Available records below:
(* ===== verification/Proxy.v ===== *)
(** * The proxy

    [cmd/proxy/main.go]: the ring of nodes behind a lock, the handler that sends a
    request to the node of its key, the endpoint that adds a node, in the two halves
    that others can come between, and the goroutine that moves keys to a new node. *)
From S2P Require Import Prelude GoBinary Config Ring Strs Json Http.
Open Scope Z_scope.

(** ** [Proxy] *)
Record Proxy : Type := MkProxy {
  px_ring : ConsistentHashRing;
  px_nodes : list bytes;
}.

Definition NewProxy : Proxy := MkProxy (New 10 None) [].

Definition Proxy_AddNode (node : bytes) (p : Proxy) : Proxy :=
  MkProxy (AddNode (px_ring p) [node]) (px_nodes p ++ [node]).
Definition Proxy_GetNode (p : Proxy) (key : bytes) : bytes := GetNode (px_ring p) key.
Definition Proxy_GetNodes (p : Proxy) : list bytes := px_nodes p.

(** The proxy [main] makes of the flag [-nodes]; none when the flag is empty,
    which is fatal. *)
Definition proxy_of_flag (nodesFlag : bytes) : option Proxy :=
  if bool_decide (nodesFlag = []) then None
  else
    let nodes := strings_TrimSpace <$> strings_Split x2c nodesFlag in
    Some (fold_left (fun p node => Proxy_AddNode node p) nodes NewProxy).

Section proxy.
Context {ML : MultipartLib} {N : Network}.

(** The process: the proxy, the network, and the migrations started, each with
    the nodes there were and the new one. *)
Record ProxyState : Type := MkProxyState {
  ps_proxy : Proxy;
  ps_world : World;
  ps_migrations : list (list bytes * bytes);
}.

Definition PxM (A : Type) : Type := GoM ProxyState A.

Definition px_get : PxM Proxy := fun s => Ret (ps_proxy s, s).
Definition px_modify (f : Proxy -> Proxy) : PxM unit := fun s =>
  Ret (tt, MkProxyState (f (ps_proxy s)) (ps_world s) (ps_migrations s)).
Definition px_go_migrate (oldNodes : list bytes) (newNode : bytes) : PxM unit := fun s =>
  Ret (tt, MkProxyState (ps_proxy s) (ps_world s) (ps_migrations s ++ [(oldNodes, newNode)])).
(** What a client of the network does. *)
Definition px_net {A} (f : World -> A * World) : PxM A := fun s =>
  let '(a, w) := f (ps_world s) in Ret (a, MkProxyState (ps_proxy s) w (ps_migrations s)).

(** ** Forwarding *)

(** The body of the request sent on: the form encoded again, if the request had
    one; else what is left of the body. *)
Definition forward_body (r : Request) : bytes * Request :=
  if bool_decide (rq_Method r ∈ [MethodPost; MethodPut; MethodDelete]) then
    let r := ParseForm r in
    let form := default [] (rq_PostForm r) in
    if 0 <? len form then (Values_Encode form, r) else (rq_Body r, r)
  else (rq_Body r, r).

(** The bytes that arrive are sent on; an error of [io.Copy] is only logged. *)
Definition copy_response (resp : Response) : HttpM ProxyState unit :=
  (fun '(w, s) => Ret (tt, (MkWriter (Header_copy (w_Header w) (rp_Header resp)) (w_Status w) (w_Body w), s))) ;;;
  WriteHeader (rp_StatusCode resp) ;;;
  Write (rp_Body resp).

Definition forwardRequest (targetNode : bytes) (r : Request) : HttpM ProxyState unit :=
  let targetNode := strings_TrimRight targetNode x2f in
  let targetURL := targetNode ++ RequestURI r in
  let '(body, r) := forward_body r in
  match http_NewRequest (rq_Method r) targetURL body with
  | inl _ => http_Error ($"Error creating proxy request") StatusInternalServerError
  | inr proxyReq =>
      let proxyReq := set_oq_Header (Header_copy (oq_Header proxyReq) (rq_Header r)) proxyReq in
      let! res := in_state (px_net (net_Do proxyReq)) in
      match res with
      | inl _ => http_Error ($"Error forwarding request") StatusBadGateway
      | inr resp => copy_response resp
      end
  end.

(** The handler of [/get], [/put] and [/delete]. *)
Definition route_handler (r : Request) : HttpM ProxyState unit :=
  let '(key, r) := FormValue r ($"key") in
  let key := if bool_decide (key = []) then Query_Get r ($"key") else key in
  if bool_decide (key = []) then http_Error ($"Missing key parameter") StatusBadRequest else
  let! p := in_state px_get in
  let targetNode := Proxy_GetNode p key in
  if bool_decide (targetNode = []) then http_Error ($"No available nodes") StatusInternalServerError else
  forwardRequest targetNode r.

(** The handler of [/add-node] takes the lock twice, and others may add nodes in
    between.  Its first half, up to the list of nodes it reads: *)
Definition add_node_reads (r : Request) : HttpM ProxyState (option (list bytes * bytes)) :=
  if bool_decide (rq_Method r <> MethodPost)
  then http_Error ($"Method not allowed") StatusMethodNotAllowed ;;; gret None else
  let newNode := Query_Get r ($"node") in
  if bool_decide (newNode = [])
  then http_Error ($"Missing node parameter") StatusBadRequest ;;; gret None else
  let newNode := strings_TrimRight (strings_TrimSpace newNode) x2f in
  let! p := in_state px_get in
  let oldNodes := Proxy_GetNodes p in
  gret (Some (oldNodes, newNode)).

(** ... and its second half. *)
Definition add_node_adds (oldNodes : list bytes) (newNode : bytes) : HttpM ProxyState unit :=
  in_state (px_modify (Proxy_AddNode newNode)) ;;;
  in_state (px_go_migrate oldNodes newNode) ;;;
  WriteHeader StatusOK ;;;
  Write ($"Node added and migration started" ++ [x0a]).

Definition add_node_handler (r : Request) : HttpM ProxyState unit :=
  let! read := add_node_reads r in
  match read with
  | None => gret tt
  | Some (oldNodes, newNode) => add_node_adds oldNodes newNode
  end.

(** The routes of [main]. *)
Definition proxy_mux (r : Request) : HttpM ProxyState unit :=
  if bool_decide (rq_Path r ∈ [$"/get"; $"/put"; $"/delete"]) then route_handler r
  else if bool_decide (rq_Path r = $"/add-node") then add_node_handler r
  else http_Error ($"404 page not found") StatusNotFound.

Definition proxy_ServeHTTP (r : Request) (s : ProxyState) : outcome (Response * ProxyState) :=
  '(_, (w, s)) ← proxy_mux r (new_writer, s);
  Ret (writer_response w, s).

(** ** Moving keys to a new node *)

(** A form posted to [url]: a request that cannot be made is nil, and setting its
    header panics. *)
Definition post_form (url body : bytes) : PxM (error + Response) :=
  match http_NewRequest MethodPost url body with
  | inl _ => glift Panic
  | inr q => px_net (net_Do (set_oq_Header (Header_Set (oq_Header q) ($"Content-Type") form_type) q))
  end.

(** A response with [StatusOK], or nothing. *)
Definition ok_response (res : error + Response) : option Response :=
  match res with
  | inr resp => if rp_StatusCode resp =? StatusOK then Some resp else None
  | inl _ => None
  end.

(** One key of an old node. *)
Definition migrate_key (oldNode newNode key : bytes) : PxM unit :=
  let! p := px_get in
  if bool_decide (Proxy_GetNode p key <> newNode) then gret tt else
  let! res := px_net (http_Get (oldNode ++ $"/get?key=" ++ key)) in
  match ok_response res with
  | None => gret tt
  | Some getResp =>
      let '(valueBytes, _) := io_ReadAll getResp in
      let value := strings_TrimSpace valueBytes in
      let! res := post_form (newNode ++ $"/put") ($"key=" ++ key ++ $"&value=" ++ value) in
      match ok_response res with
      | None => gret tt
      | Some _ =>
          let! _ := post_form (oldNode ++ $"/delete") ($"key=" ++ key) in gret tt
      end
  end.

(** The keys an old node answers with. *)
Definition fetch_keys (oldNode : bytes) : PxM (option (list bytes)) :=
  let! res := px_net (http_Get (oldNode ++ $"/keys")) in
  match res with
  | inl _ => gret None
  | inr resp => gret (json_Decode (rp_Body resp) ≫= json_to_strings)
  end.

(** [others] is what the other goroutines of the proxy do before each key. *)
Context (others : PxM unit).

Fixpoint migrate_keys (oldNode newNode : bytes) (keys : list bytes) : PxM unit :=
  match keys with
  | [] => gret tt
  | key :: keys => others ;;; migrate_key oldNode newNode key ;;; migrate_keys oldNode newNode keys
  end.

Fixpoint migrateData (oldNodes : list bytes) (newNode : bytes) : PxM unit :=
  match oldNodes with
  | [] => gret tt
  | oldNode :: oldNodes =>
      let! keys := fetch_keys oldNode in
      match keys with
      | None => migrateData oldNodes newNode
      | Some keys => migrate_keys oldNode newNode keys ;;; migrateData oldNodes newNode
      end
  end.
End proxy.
End of Available records.
**Directions for this task**. Reprint exactly the lines above that start at the one with "the nodes there were and the new one. *)" and end at the one with "Ret (tt, MkProxyState (f", keeping both and adding none.

**Task solution**.
    the nodes there were and the new one. *)
Record ProxyState : Type := MkProxyState {
  ps_proxy : Proxy;
  ps_world : World;
  ps_migrations : list (list bytes * bytes);
}.

Definition PxM (A : Type) : Type := GoM ProxyState A.

Definition px_get : PxM Proxy := fun s => Ret (ps_proxy s, s).
Definition px_modify (f : Proxy -> Proxy) : PxM unit := fun s =>
  Ret (tt, MkProxyState (f (ps_proxy s)) (ps_world s) (ps_migrations s)).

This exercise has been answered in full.